The monastery was founded by Saint Ailbe in the early 6th century. After the death of Saint Ailbe, the abbots bore the title "Comarbai Ailbi" (i.e. "successor of Saint Ailbe "). A few of the abbots and others at the monastery were consecrated as bishops. Abbot Diarmait Ua Flainn Chua probably became the first diocesan bishop of Emly when the diocese of Emly was established at the Synod of Ráth Breasail in 1111.

==List of abbots==
The following is a list of abbots and monastic bishops. (Those who were consecrated as bishops, but did not hold the office of abbot are indicated in italics and brackets):
- Saint Ailbe, d. 527/28, 534, or 542, and his feast day is celebrated on 12 September.
- Names and dates of the abbots from the first half of the 6th century to the mid 7th century are unknown.
- Conaing ua Daint, d. 661.
- Cuán, d. 686.
- Díbléne Elnai, fl. 696/97.
- Conamail mac Carthaig, d. 708.
- Cellach, d. 720.
- Fer dá Chrích, also abbot of Leighlin, d. 742.
- Abnér, d. 760.
- Cennselach mac Con Bairnne, d. 768.
- Senchán, d. 774.
- Senchán, d. 781.
- Senchán, also consecrated as a bishop, d. 11 December 785.
- Cuán, d. 787.
- Rechtabrae mac Mugthigirn, of the Éoganacht Airthair Chliach, d. 819.
- Fland mac Faircellaig, also abbot of Lismore and Cork, d. 21 December 825.
- Ólchobar mac Cináeda, king of Munster, d. 851.
- Fínán, d. 852.
- Máel Tuili, d. 858.
- Maine mac Uargusso, d. 858.
- Cenn Fáelad hua Mugthigirn, king of Munster, d. 872.
- Rudgal (Ruidgel) mac Fingaile, also consecrated as a bishop, d. 882.
- Cú cen Máthair, d. 887.
- Eógan mac Cinn Fáclad, son of King-abbot Cenn Fáelad hua Mugthigirn, d. 890.
- Mescill mac Cummascaig, d. 899.
- Flann mac Conail, d. 904.
- Tipraite mac Máel Finn, also consecrated as a bishop, d. 913.
- Mac Lenna, also abbot of Liath Mór Mo Cháemóc (Leighmore, County Tipperary), d. 935.

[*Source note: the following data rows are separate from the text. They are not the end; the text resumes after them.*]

Lemma parseCue_cue_lines (ct : CueText) :
  good_cue ct = true -> parseCue (cue_lines ct) = (cue_of ct, None).
Proof.
  unfold good_cue. intros H. split_andb.
  repeat match goal with
         | H : negb (isEmpty ?s) = true |- _ =>
             assert (s <> "") by (destruct s; [discriminate H|discriminate]);
             clear H
         end.
  match goal with H : well_formed (ct_start ct) = true |- _ => rename H into W1 end.
  match goal with H : well_formed (ct_end ct) = true |- _ => rename H into W2 end.
  destruct (well_formed_bounds _ W1) as [N1 _].
  destruct (well_formed_bounds _ W2) as [N2 _].
  destruct (well_formed_fits _ W1) as [F1 R1].
  destruct (well_formed_fits _ W2) as [F2 R2].
  assert (Hline : parseTimestampLine (timestamp_line ct)
                  = {| tl_start := instant (ct_start ct);
                       tl_end := instant (ct_end ct);
                       tl_settings := fold_left applySetting (ct_tokens ct) zeroSettings;
                       tl_err := None |}).
  { unfold timestamp_line.
    rewrite (parseTimestampLine_fields (render (ct_start ct)) (render (ct_end ct)))
      by auto using render_plain, render_free_of, space_asciiSpace.
    rewrite (parseTimestamp_render _ N1 F1), (parseTimestamp_render _ N2 F2).
    now rewrite (wrap64_small _ R1), (wrap64_small _ R2). }
  assert (Hmatch : MatchString timestampLineRegex (timestamp_line ct) = true).
  { unfold timestamp_line.
    replace (render (ct_start ct) +:+ ct_ws1 ct +:+ "-->" +:+ ct_ws2 ct
             +:+ render (ct_end ct) +:+ tail_of (ct_tokens ct))
      with ((render (ct_start ct) +:+ ct_ws1 ct +:+ "-->" +:+ ct_ws2 ct
             +:+ render (ct_end ct)) +:+ tail_of (ct_tokens ct))
      by now rewrite !append_assoc.
    apply MatchString_word.
    exists (ct_start ct), (ct_end ct), (ct_ws1 ct), (ct_ws2 ct).
    repeat split; assumption. }
  unfold cue_lines, cue_of, parseCue.
  destruct (ct_id ct) as [id|].
  - split_andb.
    match goal with H : negb (MatchString _ id) = true |- _ => rewrite H end.
    cbv beta iota. cbn [length Nat.leb nth]. rewrite Hline.
    cbn [tl_err tl_start tl_end tl_settings].
    destruct (ct_body ct); reflexivity.
  - rewrite Hmatch. cbn [negb]. cbv beta iota. cbn [length Nat.leb nth].
    rewrite Hline. cbn [tl_err tl_start tl_end tl_settings].
    destruct (ct_body ct); reflexivity.
Qed.

Lemma cue_lines_first (ct : CueText) :
  good_cue ct = true ->
  exists first rest, cue_lines ct = first :: rest /\ cue_first first = true.
Proof.
  unfold good_cue, cue_lines. intros H. split_andb.
  destruct (ct_id ct) as [id|].
  - split_andb. eauto.
  - match goal with H : well_formed (ct_start ct) = true |- _ =>
      apply well_formed_numeric in H;
      destruct (render_starts_with_digit (ct_start ct)
                  (ct_ws1 ct +:+ "-->" +:+ ct_ws2 ct +:+ render (ct_end ct)
                   +:+ tail_of (ct_tokens ct)) H) as (d & r & E & Hd)
    end.
    unfold timestamp_line. rewrite E.
    exists (String d r), (ct_body ct). split; [reflexivity|].
    now apply digit_first_cue_first.
Qed.

Lemma classify_cue_lines (ct : CueText) :
  good_cue ct = true -> classify (cue_lines ct) = (Some (BlockCue (cue_of ct)), None).
Proof.
  intros H. destruct (cue_lines_first ct H) as (first & rest & E & Hf).
  unfold classify. pose proof (parseCue_cue_lines ct H) as Hc.
  rewrite E in *. rewrite (parseBlock_cue first rest Hf), Hc. reflexivity.
Qed.

Lemma cue_lines_no_blank (ct : CueText) :
  good_cue ct = true -> forallb (fun l => negb (isEmpty l)) (cue_lines ct) = true.
Proof.
  intros H. destruct (cue_lines_first ct H) as (first & rest & E & Hf).
  revert H E. unfold good_cue, cue_lines. intros H. split_andb.
  assert (Ht : negb (isEmpty (timestamp_line ct)) = true).
  { match goal with H : well_formed (ct_start ct) = true |- _ =>
      apply well_formed_numeric in H;
      destruct (render_starts_with_digit (ct_start ct)
                  (ct_ws1 ct +:+ "-->" +:+ ct_ws2 ct +:+ render (ct_end ct)
                   +:+ tail_of (ct_tokens ct)) H) as (d & r & E & Hd)
    end.
    unfold timestamp_line. now rewrite E. }
  destruct (ct_id ct) as [id|]; intros _; cbn [forallb]; split_andb;
    repeat (apply andb_true_iff; split); assumption.
Qed.

Lemma split_blank_group (g rest : list string) :
  forallb (fun l => negb (isEmpty l)) g = true ->
  split_blank (g ++ "" :: rest) = g :: split_blank rest.
Proof.
  induction g as [|l g IH]; intros H; [reflexivity|].
  cbn [forallb] in H. apply andb_true_iff in H as [Hl Hg].
  apply negb_true_iff in Hl.
  cbn [app split_blank]. rewrite Hl, (IH Hg). reflexivity.
Qed.

Lemma split_blank_last_group (g : list string) :
  forallb (fun l => negb (isEmpty l)) g = true -> split_blank g = [g].
Proof.
  induction g as [|l g IH]; intros H; [reflexivity|].
  cbn [forallb] in H. apply andb_true_iff in H as [Hl Hg].
  apply negb_true_iff in Hl.
  cbn [split_blank]. rewrite Hl, (IH Hg). reflexivity.
Qed.

Lemma document_groups (cts : list CueText) :
  forallb good_cue cts = true ->
  block_groups (document cts) = map cue_lines cts
  /\ (cts <> [] -> exists gs, split_blank (document cts) = [] :: gs).
Proof.
  unfold block_groups. induction cts as [|ct rest IH]; intros H.
  - split; [reflexivity|congruence].
  - cbn [forallb] in H. apply andb_true_iff in H as [Hct Hrest].
    destruct (IH Hrest) as [IH1 IH2].
    pose proof (cue_lines_no_blank ct Hct) as Hnb.
    destruct (cue_lines_first ct Hct) as (first & more & E & _).
    assert (Hne : nonempty (cue_lines ct) = true) by now rewrite E.
    cbn [document split_blank isEmpty]. split; [|eauto].
    cbn [List.filter nonempty length Nat.ltb Nat.leb].
    destruct rest as [|ct' rest'].
    + cbn [document]. rewrite app_nil_r, (split_blank_last_group _ Hnb).
      cbn [List.filter map]. now rewrite Hne.
    + destruct (IH2 ltac:(discriminate)) as [gs Hgs].
      change (document (ct' :: rest'))
        with ("" :: cue_lines ct' ++ document rest') in *.
      rewrite (split_blank_group _ _ Hnb).
      cbn [List.filter map]. rewrite Hne. f_equal.
      cbn [split_blank isEmpty] in IH1.
      cbn [List.filter nonempty length Nat.ltb Nat.leb] in IH1.
      exact IH1.
Qed.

- Eochu mac Scannláin, d. 942.
- (Uarach, consecrated as a bishop, but was not abbot of Emly, d. 954).
- Máel Cellaig mac Áeda, d. 957.
- Fáelán mac Cáellaide, also consecrated as a bishop, d. 980.
- Tipraite, deposed 986.
- Cétfaid dalta Riata, d. 989.
- Marcán mac Cennéitig, also abbot of Inis Cealtra, Killaloe and Terryglass, and brother of High-King Brian Boru. Resigned 995, d. 1010.

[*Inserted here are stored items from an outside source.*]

(** * Gas.zip deposit calldata decoder: model and properties

    Shallow embedding of [src/gaszip-decode.ts].  JavaScript strings are
    sequences of UTF-16 code units, [Uint8Array]s are lists of integers,
    thrown [Error]s become the [Throw] case of a result type, and the three
    address encoders of the npm packages [bs58], [base-x] and [bech32] are
    parameters of the decoder.  The lines written to stderr when
    [DEBUG_DECODER] is set and the command-line wrapper are left out: they
    do not change what [decodeGasZipCalldata] returns. *)

From Stdlib Require Import String Ascii ZArith NArith Arith Bool Lia List.
From Stdlib Require Import FunInd Recdef.
Import ListNotations.

Set Implicit Arguments.

(** ** JavaScript strings *)

Module JS.

(** A string is its sequence of UTF-16 code units; [length], [startsWith]
    and [slice] all count code units. *)
Definition jsstring := list N.

(** Literals: every character of an ASCII literal is one code unit. *)
Definition str (s : string) : jsstring :=
  map N_of_ascii (list_ascii_of_string s).

Definition startsWith (s pre : jsstring) : bool :=
  if list_eq_dec N.eq_dec (firstn (length pre) s) pre then true else false.

(** [s.slice(a)] and [s.slice(a, b)] for [0 <= a <= b]. *)
Definition sliceFrom {A} (s : list A) (a : nat) : list A := skipn a s.
Definition slice {A} (s : list A) (a b : nat) : list A := firstn (b - a) (skipn a s).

- Colum ua Laigenáin, became abbot in 995, d. 1002.
- Dub Sláine ua Lorcáin, d. 1004. Probably was first cousin of High-King Brian Boru.
- Sáerbrethach, d. 1025. Probably Sáerbrethach mac Donnchada, father of King Carthach of Eóganacht Chaisil.
- (Máel Finnia, consecrated as a bishop, but was not abbot of Emly, d. 1039).
- Máel Ísu Ua Flainn Chua, resigned 1046, d. 1058.
- Clothna Muimnech, d. 1048.
- Cairpre Ua Lígda, also fer léigind (i.e. Lector), deposed 1052, killed in battle, by which time he seems to have regained the abbacy.
- Muiredach mac Carthaig, king of Eóganacht Chaisil and son of Carthach mac Sáerbrethach, and possibly grandson of Abbot Sáerbrethach of Emly. Seized the abbacy in 1052, possibly deposed, d. 1096.
- Máel Mórda, d. 1074.
- Máel Ísu Ua hÁrrachtáin, d. 1092.
- Diarmait Ua Flainn Chua, also fer léigind (i.e. Lector), and probably the first diocesan bishop of Emly, d. 1114.
- Conchobar Ua Ligda, d. 1122.
- Máel Mórda Ua Clothna, also abbot of Baltinglass and consecrated as a bishop, d. 1164.

==Notes==

- It is not known that there were three successive abbots of same name. Only the first and third appear in the Annals of the Four Masters, while the second is recorded in the Annals of Inisfallen.